---- DATA SECTION

Lemma dispStep_sent : forall cfg d ev,
  (sent (dispStep cfg d ev) = sent d /\ lastSend (dispStep cfg d ev) = lastSend d) \/
  (exists c, sent (dispStep cfg d ev) = (evTime ev, c) :: sent d /\
     lastSend (dispStep cfg d ev) = Some (evTime ev) /\
     (qemergency c = false -> forall l, lastSend d = Some l -> l + minIntervalMs cfg <= evTime ev)).
Proof.
  intros cfg d [t c|t|t cmd sys comp]; cbn [dispStep evTime].
  - destruct (enqueue_sent cfg (mkEntry c) d) as [H1 H2].
    rewrite <- H1, <- H2. apply sendStep_sent.
  - apply (sendStep_sent cfg t (expireAcks t d)).
  - left. split; reflexivity.
Qed.

(** Invariant of every run: the rate limiter's guarantee, and [lastSend] is
    the time of the newest send. *)
Definition LimInv (m : nat) (d : Disp) : Prop := limiterOk m (sent d) /\ lastSendOk d.

Lemma dispStep_LimInv : forall cfg d ev,
  LimInv (minIntervalMs cfg) d -> LimInv (minIntervalMs cfg) (dispStep cfg d ev).
Proof.
  intros cfg d ev [Hlim Hl].
  destruct (dispStep_sent cfg d ev) as [[H1 H2] | (c & H1 & H2 & H3)].
  - split; [rewrite H1; exact Hlim|]. unfold lastSendOk. rewrite H1, H2. exact Hl.
  - split; [|unfold lastSendOk; rewrite H1, H2; reflexivity].
    rewrite H1. unfold lastSendOk in Hl. cbn [limiterOk]. split; [|exact Hlim].
    destruct (sent d) as [|[t1 c1] r]; [exact I|].
    intros Hc. apply H3; assumption.
Qed.

Lemma runDisp_LimInv : forall cfg evs d,
  LimInv (minIntervalMs cfg) d -> LimInv (minIntervalMs cfg) (runDisp cfg d evs).
Proof.
  unfold runDisp. intros cfg evs.
  induction evs as [|ev evs IH]; intros d H; cbn [fold_left]; [exact H|].
  apply IH, dispStep_LimInv, H.
Qed.

(** With nondecreasing event times, the log is sorted by time and the
    non-emergency sends are pairwise at least [m] ms apart. *)
Definition MonoInv (m now : nat) (d : Disp) : Prop :=
  lastSendOk d /\
  StronglySorted (fun a b => fst b <= fst a) (sent d) /\
  Forall (fun e => fst e <= now) (sent d) /\
  StronglySorted (spacedBy m) (nonEmergencySends (sent d)).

--------

Those lines of the records that contain the string "destruct" should be identified and copied.

  - destruct (enqueue_sent cfg (mkEntry c) d) as [H1 H2].
  destruct (dispStep_sent cfg d ev) as [[H1 H2] | (c & H1 & H2 & H3)].
    destruct (sent d) as [|[t1 c1] r]; [exact I|].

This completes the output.